A deep gorge extends outwards from the crater lake, splitting the land open as it runs south, gradually broadening until it passes through a narrow neck spanned by a humpbacked bridge. This bridge forms part of a lowland track that winds around the regions and climbs part-way up into their highlands to offer an extensive route to walk – or ride – around the the setting (those with a wearable horse can wear it, while there are horse rezzers to be found around the route for those otherwise on foot.
Throughout both regions are rope slides, climbs, places to sit both indoors and out, a major slope running down the side of Crazy Fox mountain that looks as if it is ideal for skiing and / or sledding when the snow falls, boats to sit upon or take out on the water, opportunities for swimming and more. Nor is that all – there are adventures to be found both underground and underwater.
The former of these comes in the form of two caves – Dack Cavern and Gwendolyn Cave. These can be reached by both the teleport system HUD or by finding their entrances and walking into them – providing you have accepted the local Experience at the main landing point, that is.

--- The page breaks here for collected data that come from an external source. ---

(** X29.  [save_model] and [get_last_trained_model_name] fit together: on
    a directory that holds the names of saved models only (whatever
    their prefixes), the lookup does not raise and returns the path of a
    model whose moment of saving no other exceeds. *)
Theorem get_last_trained_model_name_of_saved
    (dirs : gmap string (list string)) (base_path : string)
    (saved : list (string * datetime)) :
  dirs !! base_path
  = Some (map (fun p => model_file_name (fst p) (snd p)) saved) ->
  saved <> [] ->
  Forall (fun p => valid_datetime (snd p) = true) saved ->
  exists p,
    In p saved /\
    get_last_trained_model_name dirs base_path
    = Ret (Some (path_join base_path (model_file_name (fst p) (snd p)))) /\
    forall q, In q saved -> datetime_leb (snd q) (snd p) = true.
Proof.
  intros Hdir Hne Hvalid. rewrite List.Forall_forall in Hvalid.
  assert (Hparse : forall q, In q saved ->
            endswith (model_file_name (fst q) (snd q)) ".pkl" = true /\
            strptime (timestamp_text (model_file_name (fst q) (snd q)))
            = Some (snd q)).
  { intros q Hq. split.
    - rewrite model_file_name_suffix. apply endswith_app.
    - rewrite timestamp_text_of_saved by (apply Hvalid; exact Hq).
      apply strptime_strftime_fields, valid_datetime_bounds.
      apply Hvalid. exact Hq. }
  destruct (get_last_returns_latest dirs base_path _ Hdir)
    as (first & t & Hres & Hfirst & _ & Ht & Hmax).
  - destruct saved as [|q saved']; [congruence|].
    exists (model_file_name (fst q) (snd q)). split; [left; reflexivity|].
    apply Hparse. left. reflexivity.
  - intros f Hf _. apply in_map_iff in Hf as [q [<- Hq]].
    rewrite (proj2 (Hparse q Hq)). eauto.
  - apply in_map_iff in Hfirst as [p [<- Hp]].
    exists p. split; [exact Hp|]. split; [exact Hres|].
    rewrite (proj2 (Hparse p Hp)) in Ht. injection Ht as <-.
    intros q Hq. apply (Hmax (model_file_name (fst q) (snd q))).
    + apply in_map_iff. exists q. auto.
    + apply Hparse. exact Hq.
    + apply Hparse. exact Hq.
Qed.
(** X12.  A word that is not among the top words was left out for a
    reason: there are five top words, none of them has a smaller count,
    and those with the same count occur earlier in the text. *)
Theorem top_words_selection (text : str) :
  exists found st,
    re_findall word_pattern text = Some found
    /\ analyze_text text = Some st
    /\ forall w,
         In w (map normalize found) ->
         ~ In w (keys (most_common_words st)) ->
         length (most_common_words st) = 5
         /\ forall a, In a (most_common_words st) ->
              count_occ str_dec (map normalize found) w <= snd a
              /\ (count_occ str_dec (map normalize found) w = snd a ->
                  index_of (fst a) (map normalize found)
                    < index_of w (map normalize found)).
Proof.
  destruct (analyze_text_unfold text) as (found & sq & parts & Ew & _ & _ & Ea).
  exists found. eexists. split; [exact Ew|]. split; [exact Ea|].
  cbn [most_common_words]. set (ws := map normalize found).
  unfold most_common. set (l := sorted_desc (Counter ws)).
  intros w Hw Hout.
  apply keys_Counter_In in Hw. unfold keys in Hw.
  apply in_map_iff in Hw as ([w' n] & Efst & Hin). simpl in Efst. subst w'.
  pose proof (Counter_count _ _ _ Hin) as En.
  apply (Permutation_in _ (sorted_desc_perm (Counter ws))) in Hin. fold l in Hin.
  rewrite <- (firstn_skipn 5 l) in Hin. apply in_app_or in Hin as [Hin|Hin].
  { exfalso. apply Hout. unfold keys. now apply (in_map fst) in Hin. }
  assert (Hdesc : descending (firstn 5 l ++ skipn 5 l)).
  { rewrite firstn_skipn. apply sorted_desc_sorted. }
  split.
  - rewrite length_firstn. apply Nat.min_l.
    destruct (Nat.le_gt_cases 5 (length l)) as [|Hlt]; [assumption|].
    rewrite skipn_all2 in Hin by lia. destruct Hin.
  - intros a Ha. rewrite <- En. split.
    + exact (descending_app _ _ a (w, n) Hdesc Ha Hin).
    + intros E.
      assert (Hb : before a (w, n) l).
      { rewrite <- (firstn_skipn 5 l). apply before_app. right. left. now split. }
      apply sorted_desc_stable in Hb; [|now rewrite <- E].
      apply (before_map fst) in Hb. now apply keys_Counter_order in Hb.
Qed.

(** ** Character counts of a concatenation *)

Lemma re_sub_space_filter text sq :
  re_sub space_pattern [] text = Some sq ->
  sq = filter (fun c => negb (isspace c)) text.
Proof.
  destruct (re_sub_squeeze isspace text) as (segs & _ & Es & Ef).
  fold space_pattern in Es. rewrite Es. intros [= <-]. exact Ef.
Qed.
(** * DoctorDiscovery: the filter / sort / suggestion view-model and its URL sync

    A shallow embedding of the logic of [src/components/DoctorDiscovery.tsx]:
    the [useState] initialisers that read the query string, the effect that
    writes it back, the [filteredDoctors] and [suggestions] memos and the
    specialty chip handler.

    Modelling choices.
    - A JavaScript string is a [string]: a sequence of code units in the range
      0..255 (the Latin-1 part of UTF-16).  [toLowerCase] is exact on that
      range.
    - A JavaScript number is [option Z]: [None] is NaN, [Some n] the integer
      [n].  The code computes with doubles: [parseInt] rounds the integer it
      reads to the nearest double and the comparators subtract doubles.  The
      model is exact on the safe integers, from -(2^53 - 1) to 2^53 - 1
      ([safeInteger]), where a double holds every integer and the difference
      of two of them keeps its sign; outside that range it is not, so every
      statement that reads a parsed value is made for safe integers only.
    - [null] / [undefined] results are [None] of an [option].
    - A [URLSearchParams] object is its list of (name, value) entries, in
      order, duplicates included; the router serialises and parses that list
      and hands it back through [useSearchParams]. *)

From Stdlib Require Import List String Ascii ZArith NArith Lia Bool.
From Stdlib Require Import Permutation Sorted.
Import ListNotations.
Open Scope string_scope.

(** ** The JavaScript built-ins the component calls *)

Module JS.

(** ToBoolean on a string: only the empty string is falsy. *)
Definition truthy (s : string) : bool :=
  match s with
  | EmptyString => false
  | String _ _ => true
  end.

(** [x || ''] for [x : string | null]. *)
Definition orEmpty (x : option string) : string :=
  match x with
  | Some s => if truthy s then s else ""
  | None => ""
  end.

(** Lower-case mapping of one code unit below 256: A-Z, and U+00C0..U+00DE
    without the multiplication sign U+00D7, move up by 32. *)
Definition lowerChar (c : ascii) : ascii :=
  let n := N_of_ascii c in
  if ((65 <=? n) && (n <=? 90)
      || (192 <=? n) && (n <=? 222) && negb (n =? 215))%N
  then ascii_of_N (n + 32)
  else c.

(** String.prototype.toLowerCase *)
Fixpoint toLowerCase (s : string) : string :=
  match s with
  | EmptyString => EmptyString
  | String c s' => String (lowerChar c) (toLowerCase s')
  end.

(** String.prototype.includes: [search] occurs in [s] at some position. *)
Fixpoint includes (s search : string) : bool :=
  prefix search s
  || match s with
     | EmptyString => false
     | String _ s' => includes s' search
     end.

(** String.prototype.split with a one-code-unit separator.  The result is
    never empty: splitting the empty string gives one empty segment. *)
Fixpoint split (sep : ascii) (s : string) : list string :=
  match s with
  | EmptyString => [EmptyString]
  | String c s' =>
      if Ascii.eqb c sep then EmptyString :: split sep s'
      else match split sep s' with
           | w :: ws => String c w :: ws
           | [] => [String c EmptyString]
           end
  end.

(** Array.prototype.join *)
Definition join (sep : string) (l : list string) : string :=
  String.concat sep l.

(** Array.prototype.includes on an array of strings. *)
Definition arrayIncludes (l : list string) (x : string) : bool :=
  existsb (String.eqb x) l.

(** Numbers: an integer or NaN.  Exact for the safe integers of a double;
    above 2^53 in magnitude the code rounds and this type does not. *)
Definition number := option Z.

Definition sub (a b : number) : number :=
  match a, b with
  | Some x, Some y => Some (x - y)%Z
  | _, _ => None
  end.

(** WhiteSpace and LineTerminator code units below 256. *)
Definition isWhiteSpace (c : ascii) : bool :=
  let n := N_of_ascii c in
  ((9 <=? n) && (n <=? 13) || (n =? 32) || (n =? 160))%N.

Those who have will be teleported to the caverns proper, which occupy platforms over the regions. Of the two cave systems, Gwendolyn is the larger, offering a winding trail underground, complete with further teleport systems back to ground level that will delivered you to different points in the park.
For the underwater aspect to the park, scuba tanks mark points where people can slip underwater and swim among the fish – although currently, you’ll nee your own diving kit; the tanks and goggles provided will provide a link to a Marketplace listing for those who might wish to purchase their own.
What I particularly like about this setting is the walks and the climbs. Trill has gone to great lengths to create an environment that looks and feels natural, right down to the way the trails have logs to hold the dirt in place as they climb / descend slopes and the stone steps along some of the trails sit as if cut into the rocks and the way of flat surfaces of rock have been turned naturally into paths around cliffs. Even the wooden steps and platforms that can be found throughout the mountains and cliffs look and feel right in their construction and placement.
There’s a delightful magic about Four Bridges that makes a visit genuinely worthwhile, and the camp sites, the seats and swings, the cabins, lodges and other buildings scattered around high and low, together with the assorted activities – swimming, riding (horses and rope slides!), walking, diving, caving and exploring will keep visitors truly occupied; while photographers will appreciate the views and opportunities for capturing shots.